Below are some records. Pull every line that contains the word "priced".
BEGIN Data to use
(** ** The other endpoints on scripted runs *)

(** X10 on a derivation that succeeds. *)
Lemma derive_pubkeys_result_shape_witness :
  let world := Fixture.scripted Fixture.bond_accepted in
  let run := derive_pubkeys Fixture.loads Fixture.cfg world "provider" "test" [] in
  run = (Ret ("pk1", "addr1", None), snd run) /\
  (@None string = None <-> "addr1" <> "") /\
  (@None string = None ->
   "pk1" <> "" /\ PyStr.strip "pk1" = "pk1" /\ PyStr.strip "addr1" = "addr1") /\
  (forall e, @None string = Some e -> e <> "") /\
  ("pk1" = "" <-> snd run = [Run KeysShow (pubkey_cmd Fixture.cfg "provider" "test")]).
Proof.
  cbv zeta.
  set (world := Fixture.scripted Fixture.bond_accepted).
  set (run := derive_pubkeys Fixture.loads Fixture.cfg world "provider" "test" []).
  assert (H : run = (Ret ("pk1", "addr1", None), snd run)) by (vm_compute; reflexivity).
  split; [exact H|].
  exact (derive_pubkeys_result_shape Fixture.loads Fixture.cfg world "provider" "test" []
           "pk1" "addr1" None (snd run) H).
Defined.

(** X11 on the request for service "7" when the key is not in the
    keyring. *)
Lemma bond_identity_failure_keeps_inputs_witness :
  let world := Fixture.scripted [Exited 1 "provider is not a valid name or address"] in
  let e := "failed to fetch raw pubkey: provider is not a valid name or address" in
  let D := [Run KeysShow (pubkey_cmd Fixture.cfg "provider" "test")] in
  derivation_failure Fixture.loads Fixture.cfg world "provider" "test" [] e "" D /\
  exists resp,
    bond_provider Fixture.loads Fixture.repr Fixture.cfg world Fixture.request_by_id []
      = (Ret resp, D) /\
    snd resp = 500%Z /\
    field resp "error" = JStr e /\
    field resp "pubkey_error" = JStr e /\
    subfield (field resp "inputs") "service" = JStr "7" /\
    subfield (field resp "inputs") "bond" = JStr "1" /\
    count_site BondTx D = 0.
Proof.
  cbv zeta.
  set (world := Fixture.scripted [Exited 1 "provider is not a valid name or address"]).
  assert (HF : derivation_failure Fixture.loads Fixture.cfg world "provider" "test" []
                 "failed to fetch raw pubkey: provider is not a valid name or address" ""
                 [Run KeysShow (pubkey_cmd Fixture.cfg "provider" "test")]).
  { apply (key_lookup_failed Fixture.loads Fixture.cfg world "provider" "test" [] 1%Z
             "provider is not a valid name or address");
      [vm_compute; reflexivity | discriminate]. }
  split; [exact HF|].
  exact (bond_identity_failure_keeps_inputs Fixture.loads Fixture.repr Fixture.cfg world
           Fixture.request_by_id [] [("service", JStr "7")] _ _ _ eq_refl eq_refl HF).
Defined.

(** X12 on the request for service "7" whose bond is accepted. *)
Lemma bond_tx_ends_bond_provider_witness :
  let world := Fixture.scripted Fixture.bond_accepted in
  let run := bond_provider Fixture.loads Fixture.repr Fixture.cfg world
               Fixture.request_by_id [] in
  let pre := firstn 2 (snd run) in
  let c := Fixture.command_at 2 (snd run) in
  snd run = pre ++ Run BondTx c :: [] /\
  (@nil event = [] /\ count_site BondTx pre = 0 /\
   exists payload raw b,
     Py.por Fixture.request_by_id (JObj []) = JObj payload /\
     Py.truthy (Py.get payload "service") = true /\
     derive_pubkeys Fixture.loads Fixture.cfg world "provider" "test" []
       = (Ret (raw, b, None), pre) /\
     c = bond_only_cmd Fixture.cfg b (Py.get payload "service")
           (bond_of Fixture.repr Fixture.cfg payload) /\
     match world ([] ++ pre) c with
     | Raised => fst run = Exn
     | Exited code out =>
         exists resp, fst run = Ret resp /\
           (snd resp = 200%Z <-> code = 0%Z) /\ (snd resp = 500%Z <-> code <> 0%Z)
     end).
Proof.
  cbv zeta.
  set (world := Fixture.scripted Fixture.bond_accepted).
  set (run := bond_provider Fixture.loads Fixture.repr Fixture.cfg world
                Fixture.request_by_id []).
  assert (H1 : run = (fst run, snd run)) by (vm_compute; reflexivity).
  assert (H2 : snd run = firstn 2 (snd run)
                 ++ Run BondTx (Fixture.command_at 2 (snd run)) :: [])
    by (vm_compute; reflexivity).
  split; [exact H2|].
  exact (bond_tx_ends_bond_provider Fixture.loads Fixture.repr Fixture.cfg world
           Fixture.request_by_id [] (fst run) (snd run) _ _ _ H1 H2).
Defined.


(** X14 on the rates 10uarkeo and 5uusdc with a number between them. *)
Lemma rates_are_rendered_coin_by_coin_witness :
  let first := [("amount", JStr "10"); ("denom", JStr "uarkeo")] in
  let second := JObj [("denom", JStr "uusdc"); ("amount", JStr "5")] in
  priced (JObj first) = true /\
  existsb priced [JNum 7; second] = true /\
  priced (JNum 7) = false /\
  _rate_to_string Fixture.repr (JArr [JObj first; JNum 7; second]) = "10uarkeo,5uusdc".
Proof.
  cbv zeta.
  set (first := [("amount", JStr "10"); ("denom", JStr "uarkeo")]).
  set (second := JObj [("denom", JStr "uusdc"); ("amount", JStr "5")]).
  assert (H1 : priced (JObj first) = true) by reflexivity.
  assert (H2 : existsb priced [JNum 7; second] = true) by reflexivity.
  assert (H3 : priced (JNum 7) = false) by reflexivity.
  split; [exact H1|]. split; [exact H2|]. split; [exact H3|].
  destruct (rates_are_rendered_coin_by_coin Fixture.repr) as (_ & _ & HC & _).
  rewrite (HC first [JNum 7; second] H1 H2). vm_compute. reflexivity.
Defined.

(** X15 on the same listing. *)
Lemma providers_query_follows_identity_witness :
  let world := Fixture.scripted Fixture.providers_listed in
  let run := provider_services Fixture.decode Fixture.repr Fixture.cfg world [] in
  run = (fst run, snd run) /\
  (forall pre c post,
     snd run = pre ++ Run ProviderQuery c :: post ->
     post = [] /\ c = list_providers_cmd Fixture.cfg /\
     exists raw b,
       derive_pubkeys Fixture.decode Fixture.cfg world "provider" "test" []
         = (Ret (raw, b, None), pre)) /\
  (forall e raw D,
     derivation_failure Fixture.decode Fixture.cfg world "provider" "test" [] e raw D ->
     fst run = Ret (identity_error Fixture.cfg e raw "") /\ snd run = D /\
     count_site ProviderQuery (snd run) = 0).
Proof.
  cbv zeta.
  set (world := Fixture.scripted Fixture.providers_listed).
  set (run := provider_services Fixture.decode Fixture.repr Fixture.cfg world []).
  assert (H1 : run = (fst run, snd run)) by (vm_compute; reflexivity).
  split; [exact H1|].
  exact (providers_query_follows_identity Fixture.decode Fixture.repr Fixture.cfg world []
           (fst run) (snd run) H1).
Defined.

(** X16 on a catalogue printed as JSON. *)
Lemma list_services_takes_any_shape_witness :
  let world := Fixture.answers [Exited 0 Fixture.catalog_text] in
  world [] (Argv (all_services_cmd Fixture.cfg)) = Exited 0 Fixture.catalog_text /\
  (forall n, Fixture.loads (PyStr.drop n Fixture.catalog_text) <> OtherError) /\
  exists resp,
    list_services Fixture.loads Fixture.cfg world []
      = (Ret resp, [Argv (all_services_cmd Fixture.cfg)]) /\
    (snd resp = 200%Z <-> 0%Z = 0%Z) /\
    (0%Z = 0%Z ->
     (forall v, Fixture.loads Fixture.catalog_text = Decoded v -> v <> JNull ->
                field resp "raw" = v) /\
     (Fixture.loads Fixture.catalog_text = Decoded JNull ->
      field resp "raw" = JStr Fixture.catalog_text) /\
     ((forall n, Fixture.loads (PyStr.drop n Fixture.catalog_text) = JSONDecodeError) ->
      field resp "raw" = JStr Fixture.catalog_text) /\
     exists entries,
       field resp "services" = JArr entries /\
       forall e, In e entries -> identified e).
Proof.
  cbv zeta.
  set (world := Fixture.answers [Exited 0 Fixture.catalog_text]).
  assert (H : world [] (Argv (all_services_cmd Fixture.cfg))
              = Exited 0 Fixture.catalog_text) by reflexivity.
  assert (HN : forall n, Fixture.loads (PyStr.drop n Fixture.catalog_text) <> OtherError).
  { intro n. unfold Fixture.loads.
    repeat match goal with
           | |- context [if ?c then _ else _] => destruct c
           end; discriminate. }
  split; [exact H|]. split; [exact HN|].
  destruct (list_services_takes_any_shape Fixture.loads Fixture.cfg world [] 0%Z
              Fixture.catalog_text H) as [HA _].
  exact (HA HN).
Defined.

(** X17 on a warning printed before the catalogue. *)
Lemma parse_json_skips_prefix_witness :
  let prefix := ("WARN: slow node" ++ Fixture.newline)%string in
  let doc := (Fixture.quoted "services" ++ ": []}")%string in
  Fixture.loads (prefix ++ String "{" doc) = JSONDecodeError /\
  parse_json Fixture.loads (prefix ++ String "{" doc) =
  match Fixture.loads (String "{" doc) with
  | Decoded v => Ret v
  | JSONDecodeError => Ret JNull
  | OtherError => Exn
  end.
Proof.
  cbv zeta.
  assert (H : Fixture.loads (("WARN: slow node" ++ Fixture.newline)
                               ++ String "{" (Fixture.quoted "services" ++ ": []}"))
              = JSONDecodeError) by (vm_compute; reflexivity).
  split; [exact H|].
  exact (parse_json_skips_prefix Fixture.loads
           ("WARN: slow node" ++ Fixture.newline) "{"%char
           (Fixture.quoted "services" ++ ": []}") eq_refl eq_refl
           (or_introl eq_refl) H).
Defined.

(** X18 on two lines. *)
Lemma catalogue_lines_are_read_back_witness :
  Forall line_item Fixture.catalogue_items /\
  text_entries (map line_of Fixture.catalogue_items) = map entry_of Fixture.catalogue_items.
Proof.
  assert (H : Forall line_item Fixture.catalogue_items).
  { repeat constructor; try discriminate. }
  split; [exact H|].
  exact (catalogue_lines_are_read_back Fixture.catalogue_items H).
Defined.

(** X19 on three variables, one of them quoted for the shell and one a
    number. *)
Lemma written_env_file_is_read_back_witness :
  let path := "/app/config/sentinel.env" in
  let look := Fixture.only_file path (env_text Fixture.repr Fixture.variables) in
  NoDup (map fst Fixture.variables) /\
  (forall kv, In kv Fixture.variables ->
     clean_key (fst kv) /\ no_newline (py_str Fixture.repr (snd kv)) = true /\
     PyStr.contains "'" (py_str Fixture.repr (snd kv)) = false) /\
  _load_env_file look path =
    Ret (map (fun kv => (fst kv, JStr (py_str Fixture.repr (snd kv)))) Fixture.variables).
Proof.
  cbv zeta.
  assert (H1 : NoDup (map fst Fixture.variables)).
  { repeat constructor; cbn; intuition discriminate. }
  assert (H2 : forall kv, In kv Fixture.variables ->
                 clean_key (fst kv) /\ no_newline (py_str Fixture.repr (snd kv)) = true /\
                 PyStr.contains "'" (py_str Fixture.repr (snd kv)) = false).
  { intros kv [<- | [<- | [<- | []]]]; repeat split. }
  split; [exact H1|]. split; [exact H2|].
  refine (written_env_file_is_read_back Fixture.repr
            (Fixture.only_file "/app/config/sentinel.env"
               (env_text Fixture.repr Fixture.variables))
            "/app/config/sentinel.env" Fixture.variables _ eq_refl H1 H2).
  discriminate.
Defined.

(** X20 on a description with an apostrophe. *)
Lemma single_quote_is_not_read_back_witness :
  let path := "/app/config/sentinel.env" in
  let v := "it's fast" in
  let look := Fixture.only_file path (env_text Fixture.repr [("DESCRIPTION", JStr v)]) in
  clean_key "DESCRIPTION" /\ no_newline v = true /\ PyStr.contains "'" v = true /\
  _load_env_file look path
    = Ret [("DESCRIPTION", JStr (PyStr.replace "'" quoted_quote v))] /\
  String.length v < String.length (PyStr.replace "'" quoted_quote v).
Proof.
  cbv zeta.
  assert (H1 : clean_key "DESCRIPTION") by (repeat split).
  split; [exact H1|]. split; [reflexivity|]. split; [reflexivity|].
  refine (single_quote_is_not_read_back Fixture.repr
            (Fixture.only_file "/app/config/sentinel.env"
               (env_text Fixture.repr [("DESCRIPTION", JStr "it's fast")]))
            "/app/config/sentinel.env" "DESCRIPTION" "it's fast" _ eq_refl H1 eq_refl eq_refl).
  discriminate.
Defined.

(** X22 on a request that sets the key and the moniker. *)
Lemma config_update_is_local_witness :
  let config' :=
    JObj [("provider", JObj [("pubkey", JStr "addr1"); ("name", JStr "node-1");
                             ("listen_addr", JStr "0.0.0.0:3636")]);
          ("services", JArr [JObj [("name", JStr "swapi"); ("id", JNum 7)]]);
          ("api", JObj [("listen_addr", JStr "0.0.0.0:3636")])] in
  updated_config Fixture.rename_request Fixture.sentinel_yaml = Ret config' /\
  (forall k, k <> "provider" -> entry config' k = entry Fixture.sentinel_yaml k) /\
  (forall k, k <> "pubkey" -> k <> "name" ->
     entry (provider_section config') k
       = entry (provider_section Fixture.sentinel_yaml) k) /\
  (Py.truthy (Py.get Fixture.rename_request "provider_pubkey") = true ->
     entry (provider_section config') "pubkey"
       = Some (Py.get Fixture.rename_request "provider_pubkey")) /\
  (Py.truthy (Py.por (Py.get Fixture.rename_request "provider_name")
                (Py.get Fixture.rename_request "moniker")) = true ->
     entry (provider_section config') "name" =
     Some (Py.por (Py.get Fixture.rename_request "provider_name")
             (Py.get Fixture.rename_request "moniker"))).
Proof.
  cbv zeta.
  assert (H : updated_config Fixture.rename_request Fixture.sentinel_yaml =
              Ret (JObj [("provider", JObj [("pubkey", JStr "addr1"); ("name", JStr "node-1");
                                             ("listen_addr", JStr "0.0.0.0:3636")]);
                         ("services", JArr [JObj [("name", JStr "swapi"); ("id", JNum 7)]]);
                         ("api", JObj [("listen_addr", JStr "0.0.0.0:3636")])]))
    by (vm_compute; reflexivity).
  split; [exact H|].
  exact (config_update_is_local Fixture.rename_request Fixture.sentinel_yaml _ H).
Defined.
END Data to use
## Response area
  priced (JObj first) = true /\
  existsb priced [JNum 7; second] = true /\
  priced (JNum 7) = false /\
  assert (H1 : priced (JObj first) = true) by reflexivity.
  assert (H2 : existsb priced [JNum 7; second] = true) by reflexivity.
  assert (H3 : priced (JNum 7) = false) by reflexivity.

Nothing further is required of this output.